Greg Galbraith on his book, Germinations 2.0.
There are many damn good poets that claim to be farmers. Greg Galbraith is a damn good farmer who claims to be a poet, artist, and essayist. Decide for yourself, but before perusing Germinations 2.0 make sure your tetanus vaccine is up to date and your leather gloves are handy when you sift through the rubble of barbed wire, cogs, pintle chains, and cast off tractor transmissions of his poems, essays, epigrams, and illustrations located on the granite stones he uses for the pages of his book.
Germinations –a wonderfully apt title for a first book of excellent poetry. There is a quiet Zen quality to these wise, witty, whimsical, rich poems nourished in the fertile landscapes of the Northern Midwest. Here the bird calls, movement of the seasons, the night sky, the labor, and the ambiguity of it all will germinate reflection. Undergirding this is the voice of a mature, assured, skilled poet. The very title Germinations, we hope, signals many more fine books to come by Greg Galbraith.
MARY SUE KOEPPEL
Author of Between the Bones,
Poems coeditor of No One’s Easy Daughter
(Imago Press 2017)
After graduating with a degree in Dairy Science from the University of Illinois in 1981, Greg Galbraith was the Assistant Manager on two farms before buying his own farm in eastern Marathon County Wisconsin, where his ancestors began farming in 1890. Together with his wife Wendy they owned and operated a 120 cow grazing based dairy farm and eventually became certified organic producers.
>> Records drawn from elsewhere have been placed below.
(* ===== verification/OutputShared.v ===== *)
(** * Printing threads on PikeOS: [osal_puts] of src/pikeos/io.c

    The function as a program over its accesses to the static variables and its
    calls of the mutex and of [vm_cprintf], which any number of threads
    interleave (Threads). A call of the mutex is one access, one of [vm_cprintf]
    two, where it begins and where it ends: it is not reentrant, and beginning
    it while another call has not ended is undefined.

    Once the mutex is initialised the function is linearizable, printing being
    atomic. It initialises the mutex itself, without protection: two threads
    that print for the first time can be inside [vm_cprintf] at once. *)

From S2P Require Import Prelude Osal Programs Threads.
Open Scope list_scope.

(** ** The memory *)

(** [created], [holder]: the mutex; [inside]: who is in [vm_cprintf];
    [printed]: the output. *)
Record shared : Type := mk_shared {
  mutex_printf_init : Z;
  created : bool;
  holder : option nat;
  inside : option nat;
  printed : list (list Z);
}.

Inductive event : Type :=
  | ReadInit
  | WriteInit (v : Z)
  | MutexInit
  | MutexLock
  | MutexUnlock
  | PrintBegin
  | PrintEnd (msg : list Z).

Abbreviation prog := (Programs.prog event).

(** A mutex that is held makes others wait; the thread that holds it may not
    lock it again. *)
Definition enabled (t : nat) (e : event) (r : shared) : bool :=
  match e with MutexLock => if holder r is Some t' then Nat.eqb t' t else true | _ => true end.

Definition access (t : nat) (e : event) (r : shared) : option (Z * shared) :=
  let '(mk_shared i c h n p) := r in
  match e with
  | ReadInit => Some (i, r)
  | WriteInit v => Some (0, mk_shared v c h n p)
  | MutexInit => Some (OSAL_OK, mk_shared i true None n p)
  | MutexLock =>
      if c then if h is Some _ then None else Some (OSAL_OK, mk_shared i c (Some t) n p) else None
  | MutexUnlock =>
      Some (if bool_decide (h = Some t) then (OSAL_OK, mk_shared i c None n p) else (OSAL_ERR_OPERATION_FAILED, r))
  | PrintBegin => if n is Some _ then None else Some (0, mk_shared i c h (Some t) p)
  | PrintEnd msg => Some (0, mk_shared i c h None (p ++ [msg]))
  end.

Module Shared.
Definition vm_cprintf (msg : list Z) : prog unit := _ ← emit PrintBegin; _ ← emit (PrintEnd msg); mret tt.

Definition osal_puts (t : nat) (msg : list Z) : prog Z :=
  init ← emit ReadInit;
  _ ← (if init =? 0 then _ ← emit MutexInit; emit (WriteInit 1) else mret 0);
  ret ← emit MutexLock;
  if ret =? OSAL_OK then
    _ ← vm_cprintf msg;
    _ ← emit MutexUnlock;
    mret OSAL_OK
  else mret OSAL_OK.
End Shared.

Definition any_start (t : nat) (msg : list Z) (r : shared) : option shared := Some r.

(** Printing is adding to the output. *)
Definition puts_spec (t : nat) (msg : list Z) (out : list (list Z)) (b : Z) (out' : list (list Z)) : Prop :=
  b = OSAL_OK ∧ out' = out ++ [msg].

(** ** Any number of threads *)
Definition ready (t : nat) (r : shared) : Prop := holder r ≠ Some t.

Definition rep_out (r : shared) (out : list (list Z)) : Prop :=
  printed r = out ∧ mutex_printf_init r ≠ 0 ∧ created r = true ∧ (∀ t, inside r = Some t → holder r = Some t).

(** Who holds the mutex keeps it, and is alone in [vm_cprintf]. *)
Definition rely_out (t : nat) (r r' : shared) : Prop :=
  (holder r = Some t ↔ holder r' = Some t) ∧ (holder r = Some t → inside r' = inside r).

#[export] Instance rely_out_preorder t : PreOrder (rely_out t).
Proof.
  unfold rely_out. split; [done|]. intros r1 r2 r3 [H1 H2] [H3 H4]. split; [by rewrite H1|].
  intros H. rewrite H4 by (by apply H1). by apply H2.
Qed.

Section puts.
Context (out0 : list (list Z)).
Abbreviation serves t := (safe (access t) (enabled t) (obj_inv puts_spec out0 rep_out)
  (obj_rely rely_out t) (guar past (obj_rely rely_out) t)).
Implicit Types (t : nat) (r : shared) (o : object (S := list (list Z)) (C := list Z) (B := Z)).

Definition holding t (n : option nat) r : Prop := holder r = Some t ∧ inside r = n.

Lemma ready_stable t r r' : ready t r → rely_out t r r' → ready t r'.
Proof. intros Hr [Hh _] H. by apply Hr, Hh. Qed.

Lemma holding_stable t n r r' : holding t n r → rely_out t r r' → holding t n r'.
Proof. intros [Hh Hi] [Hh' Hi']. split; [by apply Hh'|]. rewrite <- Hi. by apply Hi'. Qed.

(** Holding the mutex, a thread prints and serves its call. *)
Lemma vm_cprintf_serves t msg r o :
  holding t None r → pending o !! t = Some (Waiting msg) →
  serves t (λ _ r o, holding t None r ∧ pending o !! t = Some (Answered OSAL_OK)) (Shared.vm_cprintf msg) r o.
Proof.
  intros Hr Hst. unfold Shared.vm_cprintf.
  apply (serve_access puts_spec _ _ out0 rep_out rely_out (holding t None)
    (λ _ st r, holding t (Some t) r ∧ st = Waiting msg) _ t (Waiting msg)); [apply holding_stable|done..| |].
  { intros [i c h n p] v [Hh Hn] (Hp & Hi & Hc & Hin) Hen. simpl in *. subst.
    exists 0, (mk_shared i true (Some t) (Some t) v), (Waiting msg), v.
    split_and!; [done| | |by left|done..]; [by split_and!|].
    intros t' Hne. split; simpl; [done|congruence]. }
  intros a st1 r1 o1 (Hr1 & ->) Hst1.
  apply (serve_access puts_spec _ _ out0 rep_out rely_out (holding t (Some t))
    (λ _ st r, holding t None r ∧ st = Answered OSAL_OK) _ t (Waiting msg)); [apply holding_stable|done..| |].
  { intros [i c h n p] v [Hh Hn] (Hp & Hi & Hc & Hin) Hen. simpl in *. subst.
    exists 0, (mk_shared i true (Some t) None (v ++ [msg])), (Answered OSAL_OK), (v ++ [msg]).
    split_and!; [done| | | |done..]; [by split_and!| |right; by exists msg, OSAL_OK].
    intros t' Hne. split; simpl; [done|congruence]. }
  intros a2 st2 r2 o2 (Hr2 & ->) Hst2. done.
Qed.

Lemma puts_serves t msg r o :
  ready t r → pending o !! t = Some (Waiting msg) → serves t (obj_finished ready t) (Shared.osal_puts t msg) r o.
Proof.
  intros Hr Hst. unfold Shared.osal_puts.
  apply (serve_access puts_spec _ _ out0 rep_out rely_out (ready t) (λ a st r, a ≠ 0 ∧ ready t r ∧ st = Waiting msg)
    _ t (Waiting msg)); [apply ready_stable|done..| |].
  { intros [i c h n p] v Hr1 Hrep Hen. exists i, (mk_shared i c h n p), (Waiting msg), v.
    split_and!; [done|done|reflexivity|by left|by apply Hrep|done..]. }
  intros a st1 r1 o1 (Ha & Hr1 & ->) Hst1. destruct (Z.eqb_spec a 0) as [|_]; [done|].
  apply (serve_access puts_spec _ _ out0 rep_out rely_out (ready t)
    (λ a st r, a = OSAL_OK ∧ holding t None r ∧ st = Waiting msg) _ t (Waiting msg)); [apply ready_stable|done..| |].
  { intros [i c h n p] v Hr2 (Hp & Hi & Hc & Hin) Hen. simpl in *. subst c.
    destruct h as [t'|]; [apply Nat.eqb_eq in Hen as ->; by exfalso; apply Hr2|].
    exists OSAL_OK, (mk_shared i true (Some t) n p), (Waiting msg), v.
    assert (n = None) as -> by (destruct n as [t'|]; [by specialize (Hin t' eq_refl)|done]).
    split_and!; [done| | |by left|done..]; [by split_and!|].
    intros t' Hne. split; simpl; [split; congruence|done]. }
  intros a2 st2 r2 o2 (-> & Hr2 & ->) Hst2. cbn [Z.eqb]. apply safe_bind.
  eapply safe_mono; [by apply vm_cprintf_serves|]. clear dependent r2 o2. intros u r2 o2 [Hr2 Hst2].
  apply (serve_access puts_spec _ _ out0 rep_out rely_out (holding t None)
    (λ _ st r, ready t r ∧ st = Answered OSAL_OK) _ t (Answered OSAL_OK)); [apply holding_stable|done..| |].
  { intros [i c h n p] v [Hh Hn] (Hp & Hi & Hc & Hin) Hen. simpl in *. subst.
    exists OSAL_OK, (mk_shared i true None None v), (Answered OSAL_OK), v. rewrite bool_decide_true by done.
    split_and!; [done| | |by left|done..]; [by split_and!|].
    intros t' Hne. split; simpl; [split; congruence|done]. }
  intros a3 st3 r3 o3 (Hr3 & ->) Hst3. done.
Qed.
End puts.

(** ** No deadlock *)
Lemma puts_ends t msg : ends_within 7 (Shared.osal_puts t msg).
Proof. cbn. intros init. destruct (init =? 0); simpl; intros; by repeat case_match. Qed.

(** A thread that waits for the mutex waits for one that is in a call. *)
Lemma puts_can_step s t p :
  ¬ faulty access enabled s → (∀ t p, running s !! t = Some p → ∃ n, ends_within n p) →
  (∀ t, running s !! t = None → ready t (memory s)) → running s !! t = Some p →
  can_step access enabled Shared.osal_puts any_start s.
Proof.
  intros Hf Hends Hready Hp.
  assert (∀ t', holder (memory s) = Some t' → can_step access enabled Shared.osal_puts any_start s) as Hholder.
  { intros t' Hh. destruct (running s !! t') as [p'|] eqn:Hp'; [|by apply Hready in Hp'].
    eapply can_step_at; [exact Hp'|done|by eapply Hends|]. intros e k _. unfold enabled.
    destruct e; try done. rewrite Hh. apply Nat.eqb_refl. }
  destruct (holder (memory s)) as [t'|] eqn:Hh; [by eapply Hholder|].
  eapply can_step_at; [exact Hp|done|by eapply Hends|]. intros e k _. unfold enabled. destruct e; try done. by rewrite Hh.
Qed.

(** ** Properties *)

(** What the first call leaves: the mutex is there and free. *)
Definition initialised (out : list (list Z)) : shared := mk_shared 1 true None None out.
Definition uninitialised : shared := mk_shared 0 false None None [].

(** (C9) Once the mutex is initialised, any number of threads print at the same time
    and [vm_cprintf] is never begun twice; the calls are a history of an output
    that takes whole messages, and this output is what has been printed. There
    is no deadlock: while a thread is in a call, some thread can go on. *)
Theorem pikeos_puts_linearizable out s :
  rtc (tstep access enabled Shared.osal_puts any_start) (mk_threads (initialised out) ∅ []) s →
  ¬ faulty access enabled s ∧
  (∃ o, rtc (ostep puts_spec) (mk_object out ∅ []) o ∧ past o = history s ∧ printed (memory s) = value o) ∧
  (if decide (running s = ∅) then holder (memory s) = None else can_step access enabled Shared.osal_puts any_start s).
Proof.
  intros Hsteps.
  destruct (linearizable puts_spec access enabled Shared.osal_puts any_start out rep_out rely_out ready)
    with (r := initialised out) (s := s) as ((o & Ho & Hpast & Hrep) & Hready & Hf); [| | |done|done|exact Hsteps|].
  - apply ready_stable.
  - intros t msg r r' v Hrep [= <-]. split; [done|]. by intros.
  - intros t msg r r' o _ [= <-] Hst Hr. by apply puts_serves.
  - split; [done|]. split; [exists o; split_and!; [done..|by apply Hrep]|].
    assert (∀ t p, running s !! t = Some p → ∃ n, ends_within n p) as Hends.
    { eapply tstep_ends; [| |exact Hsteps]; [intros t msg; exists 7%nat; apply puts_ends|intros t p Hp; cbn in Hp; by rewrite lookup_empty in Hp]. }
    case_decide as Hrun.
    + destruct (holder (memory s)) as [t|] eqn:Hh; [|done]. exfalso. apply (Hready t); [by rewrite Hrun|done].
    + apply map_choose in Hrun as (t & p & Hp). by eapply puts_can_step.
Qed.

(** Threads 0 and 1 print in turns. *)
Lemma pikeos_puts_linearizable_witness :
  ∃ s, rtc (tstep access enabled Shared.osal_puts any_start) (mk_threads (initialised []) ∅ []) s ∧
    printed (memory s) = [[72; 105]; [33]] ∧ ¬ faulty access enabled s.
Proof.
  eexists. assert (tschedule access enabled Shared.osal_puts any_start
    ([(0%nat, Some [72; 105]); (1%nat, Some [33]); (0%nat, None); (1%nat, None)] ++ replicate 4 (0%nat, None) ++
     replicate 5 (1%nat, None) ++ [(0%nat, None)]) (mk_threads (initialised []) ∅ []) = Some _) as Hs by (vm_compute; reflexivity).
  apply tschedule_reachable in Hs. split; [exact Hs|]. split; [reflexivity|].
  exact (proj1 (pikeos_puts_linearizable [] _ Hs)).
Defined.

(** A first call by itself initialises the mutex, prints, and leaves it free. *)
Lemma pikeos_puts_first msg :
  run (access 0) (Shared.osal_puts 0 msg) uninitialised = Some (OSAL_OK, initialised [msg]).
Proof. reflexivity. Qed.

(** Two first calls: thread 1 has read that the mutex is not initialised, and
    initialises it again while thread 0, which holds it, is printing. Both are
    about to be in [vm_cprintf]. *)
Theorem pikeos_puts_race :
  ∃ s, rtc (tstep access enabled Shared.osal_puts any_start) (mk_threads uninitialised ∅ []) s ∧
    inside (memory s) = Some 0%nat ∧ faulty access enabled s.
Proof.
  eexists. assert (tschedule access enabled Shared.osal_puts any_start
    ([(0%nat, Some [65]); (1%nat, Some [66]); (1%nat, None)] ++ replicate 5 (0%nat, None) ++ replicate 3 (1%nat, None))
    (mk_threads uninitialised ∅ []) = Some _) as Hs by (vm_compute; reflexivity).
  apply tschedule_reachable in Hs. split; [exact Hs|]. split; [reflexivity|].
  exists 1%nat. eexists. split; [reflexivity|]. by split.
Qed.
Greg's interests are varied and have resulted in an extensive collection of photography, journaled writing, a collection of poems published in 2017 titled Germinations, and several hand built guitars. In November of 2017 he began column writing for Wisconsin's largest agricultural newspaper, Agri-View. His column, From the Tractor Cab, where he shared observations about rural living and dairy farming evolved when he sold his farm to a young couple that continue to operate a grass-based organic dairy farm. He then changed his column to From the Woodlot and that has since changed to From the Back Paddock. His emphasis is grass-based agriculture and its wide range of benefits to the air, water, and human health, and its potential for enhanced rural community development. In addition to contributing to Agri-View Greg is involved in a project creating podcasts for the Dairy Grazing Apprenticeship.